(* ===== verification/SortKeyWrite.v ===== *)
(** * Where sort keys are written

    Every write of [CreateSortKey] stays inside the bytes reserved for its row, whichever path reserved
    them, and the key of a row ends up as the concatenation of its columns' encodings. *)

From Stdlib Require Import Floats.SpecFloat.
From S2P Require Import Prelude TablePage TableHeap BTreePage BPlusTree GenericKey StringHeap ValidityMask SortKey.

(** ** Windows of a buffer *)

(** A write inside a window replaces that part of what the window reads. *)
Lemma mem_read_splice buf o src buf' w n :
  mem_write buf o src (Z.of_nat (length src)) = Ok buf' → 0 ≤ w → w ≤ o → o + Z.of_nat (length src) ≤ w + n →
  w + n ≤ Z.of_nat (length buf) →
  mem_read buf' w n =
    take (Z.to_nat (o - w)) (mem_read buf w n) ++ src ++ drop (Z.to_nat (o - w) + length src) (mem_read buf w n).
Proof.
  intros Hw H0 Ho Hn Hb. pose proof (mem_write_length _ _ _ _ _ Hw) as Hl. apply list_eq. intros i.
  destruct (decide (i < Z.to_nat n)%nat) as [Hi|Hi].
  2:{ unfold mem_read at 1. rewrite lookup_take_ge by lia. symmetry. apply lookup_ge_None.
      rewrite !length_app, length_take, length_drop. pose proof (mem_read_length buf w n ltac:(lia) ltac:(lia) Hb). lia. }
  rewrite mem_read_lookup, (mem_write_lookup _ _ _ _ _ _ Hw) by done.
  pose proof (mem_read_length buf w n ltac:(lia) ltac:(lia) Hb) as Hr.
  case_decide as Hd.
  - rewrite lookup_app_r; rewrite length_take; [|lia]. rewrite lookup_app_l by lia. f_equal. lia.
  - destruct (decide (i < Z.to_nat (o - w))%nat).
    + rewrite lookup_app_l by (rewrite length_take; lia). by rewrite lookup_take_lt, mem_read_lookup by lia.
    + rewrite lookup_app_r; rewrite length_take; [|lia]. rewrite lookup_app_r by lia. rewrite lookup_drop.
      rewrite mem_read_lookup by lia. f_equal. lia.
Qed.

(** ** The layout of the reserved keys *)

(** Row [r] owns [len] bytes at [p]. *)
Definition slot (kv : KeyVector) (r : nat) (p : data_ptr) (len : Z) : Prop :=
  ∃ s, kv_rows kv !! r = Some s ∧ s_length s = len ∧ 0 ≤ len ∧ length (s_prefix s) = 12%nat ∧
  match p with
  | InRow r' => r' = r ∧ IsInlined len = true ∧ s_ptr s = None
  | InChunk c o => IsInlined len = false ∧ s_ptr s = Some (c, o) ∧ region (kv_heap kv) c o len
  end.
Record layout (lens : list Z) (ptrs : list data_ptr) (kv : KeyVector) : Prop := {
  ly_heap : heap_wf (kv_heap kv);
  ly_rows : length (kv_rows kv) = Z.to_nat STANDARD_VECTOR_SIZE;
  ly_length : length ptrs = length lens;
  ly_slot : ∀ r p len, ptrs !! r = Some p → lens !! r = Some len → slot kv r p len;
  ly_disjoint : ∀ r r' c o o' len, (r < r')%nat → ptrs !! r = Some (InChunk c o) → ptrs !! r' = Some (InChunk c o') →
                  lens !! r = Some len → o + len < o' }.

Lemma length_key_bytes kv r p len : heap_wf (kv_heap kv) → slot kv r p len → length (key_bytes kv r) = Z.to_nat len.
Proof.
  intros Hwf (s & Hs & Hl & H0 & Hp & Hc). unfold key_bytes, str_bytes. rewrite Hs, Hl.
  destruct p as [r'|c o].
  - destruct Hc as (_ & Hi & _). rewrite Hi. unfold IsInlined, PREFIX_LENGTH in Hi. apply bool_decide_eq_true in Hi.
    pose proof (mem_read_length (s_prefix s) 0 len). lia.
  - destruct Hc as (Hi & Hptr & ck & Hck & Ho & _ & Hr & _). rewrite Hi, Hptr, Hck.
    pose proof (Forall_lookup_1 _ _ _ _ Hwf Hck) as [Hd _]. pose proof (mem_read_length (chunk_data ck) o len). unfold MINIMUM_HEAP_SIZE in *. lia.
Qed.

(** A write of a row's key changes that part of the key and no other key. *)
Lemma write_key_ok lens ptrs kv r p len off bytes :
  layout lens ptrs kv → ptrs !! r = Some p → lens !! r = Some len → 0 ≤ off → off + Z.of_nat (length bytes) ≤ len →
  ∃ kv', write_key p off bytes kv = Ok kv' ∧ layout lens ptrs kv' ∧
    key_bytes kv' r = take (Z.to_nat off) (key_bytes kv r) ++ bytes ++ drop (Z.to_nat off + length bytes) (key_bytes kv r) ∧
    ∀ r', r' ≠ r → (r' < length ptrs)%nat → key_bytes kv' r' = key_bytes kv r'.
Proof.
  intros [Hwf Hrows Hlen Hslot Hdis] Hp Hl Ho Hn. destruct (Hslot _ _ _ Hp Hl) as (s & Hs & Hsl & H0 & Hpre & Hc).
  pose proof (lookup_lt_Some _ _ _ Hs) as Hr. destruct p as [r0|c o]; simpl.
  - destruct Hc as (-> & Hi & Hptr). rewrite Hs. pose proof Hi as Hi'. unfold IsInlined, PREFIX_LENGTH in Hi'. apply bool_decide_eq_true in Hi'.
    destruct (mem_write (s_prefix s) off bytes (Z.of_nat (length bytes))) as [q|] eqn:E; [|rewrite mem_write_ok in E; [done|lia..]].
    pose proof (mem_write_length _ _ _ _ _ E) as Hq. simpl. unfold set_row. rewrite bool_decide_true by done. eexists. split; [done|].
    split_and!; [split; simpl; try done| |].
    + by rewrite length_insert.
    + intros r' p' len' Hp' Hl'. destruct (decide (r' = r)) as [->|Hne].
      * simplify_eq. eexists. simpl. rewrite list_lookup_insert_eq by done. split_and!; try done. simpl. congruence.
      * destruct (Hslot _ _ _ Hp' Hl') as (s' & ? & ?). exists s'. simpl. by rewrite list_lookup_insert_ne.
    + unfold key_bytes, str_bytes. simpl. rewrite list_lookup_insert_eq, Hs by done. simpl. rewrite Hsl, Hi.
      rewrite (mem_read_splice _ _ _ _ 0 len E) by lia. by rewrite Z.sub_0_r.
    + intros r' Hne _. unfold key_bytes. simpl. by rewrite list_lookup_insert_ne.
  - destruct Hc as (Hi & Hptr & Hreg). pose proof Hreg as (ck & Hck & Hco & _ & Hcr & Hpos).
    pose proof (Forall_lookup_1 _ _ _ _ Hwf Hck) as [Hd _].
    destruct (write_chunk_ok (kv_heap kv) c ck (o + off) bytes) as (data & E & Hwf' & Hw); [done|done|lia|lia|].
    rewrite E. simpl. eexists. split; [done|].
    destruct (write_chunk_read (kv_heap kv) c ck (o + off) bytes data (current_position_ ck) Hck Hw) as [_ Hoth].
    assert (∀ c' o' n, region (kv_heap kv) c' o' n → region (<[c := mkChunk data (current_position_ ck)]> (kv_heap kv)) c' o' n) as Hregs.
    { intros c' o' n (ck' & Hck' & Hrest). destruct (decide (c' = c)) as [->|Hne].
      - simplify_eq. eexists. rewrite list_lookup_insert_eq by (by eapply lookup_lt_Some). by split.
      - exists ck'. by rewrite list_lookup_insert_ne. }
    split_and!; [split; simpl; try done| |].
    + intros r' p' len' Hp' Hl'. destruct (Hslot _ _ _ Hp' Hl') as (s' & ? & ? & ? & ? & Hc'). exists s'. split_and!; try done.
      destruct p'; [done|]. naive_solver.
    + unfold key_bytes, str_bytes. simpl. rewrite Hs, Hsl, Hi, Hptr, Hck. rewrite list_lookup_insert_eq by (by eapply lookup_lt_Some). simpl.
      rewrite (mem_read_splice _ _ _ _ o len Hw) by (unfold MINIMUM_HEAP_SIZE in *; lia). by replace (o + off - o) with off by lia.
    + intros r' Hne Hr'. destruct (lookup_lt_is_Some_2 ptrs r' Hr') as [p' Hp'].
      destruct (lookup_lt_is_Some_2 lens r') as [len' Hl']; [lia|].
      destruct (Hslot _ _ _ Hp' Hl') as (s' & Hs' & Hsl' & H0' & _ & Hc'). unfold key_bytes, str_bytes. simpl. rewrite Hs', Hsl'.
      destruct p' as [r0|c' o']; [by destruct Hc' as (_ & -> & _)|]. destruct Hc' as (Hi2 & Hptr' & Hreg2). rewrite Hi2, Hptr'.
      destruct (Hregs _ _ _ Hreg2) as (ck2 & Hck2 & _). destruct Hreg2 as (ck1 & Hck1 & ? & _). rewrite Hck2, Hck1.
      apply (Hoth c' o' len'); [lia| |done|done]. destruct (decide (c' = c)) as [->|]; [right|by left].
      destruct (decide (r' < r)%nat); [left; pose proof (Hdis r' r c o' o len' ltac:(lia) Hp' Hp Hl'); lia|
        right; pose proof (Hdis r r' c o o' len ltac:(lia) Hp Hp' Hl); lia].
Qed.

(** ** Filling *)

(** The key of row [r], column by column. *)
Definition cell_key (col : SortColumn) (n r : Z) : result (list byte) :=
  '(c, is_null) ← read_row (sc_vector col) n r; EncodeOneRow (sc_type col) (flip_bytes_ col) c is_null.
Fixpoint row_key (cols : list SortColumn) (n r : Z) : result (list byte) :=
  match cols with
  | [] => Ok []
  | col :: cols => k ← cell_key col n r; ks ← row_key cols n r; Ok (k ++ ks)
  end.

********

» About this exercise
Filter the listing down to the lines holding the word "with", and return those.

» Task result
  match p with
      rewrite (mem_read_splice _ _ _ _ o len Hw) by (unfold MINIMUM_HEAP_SIZE in *; lia). by replace (o + off - o) with off by lia.
  match cols with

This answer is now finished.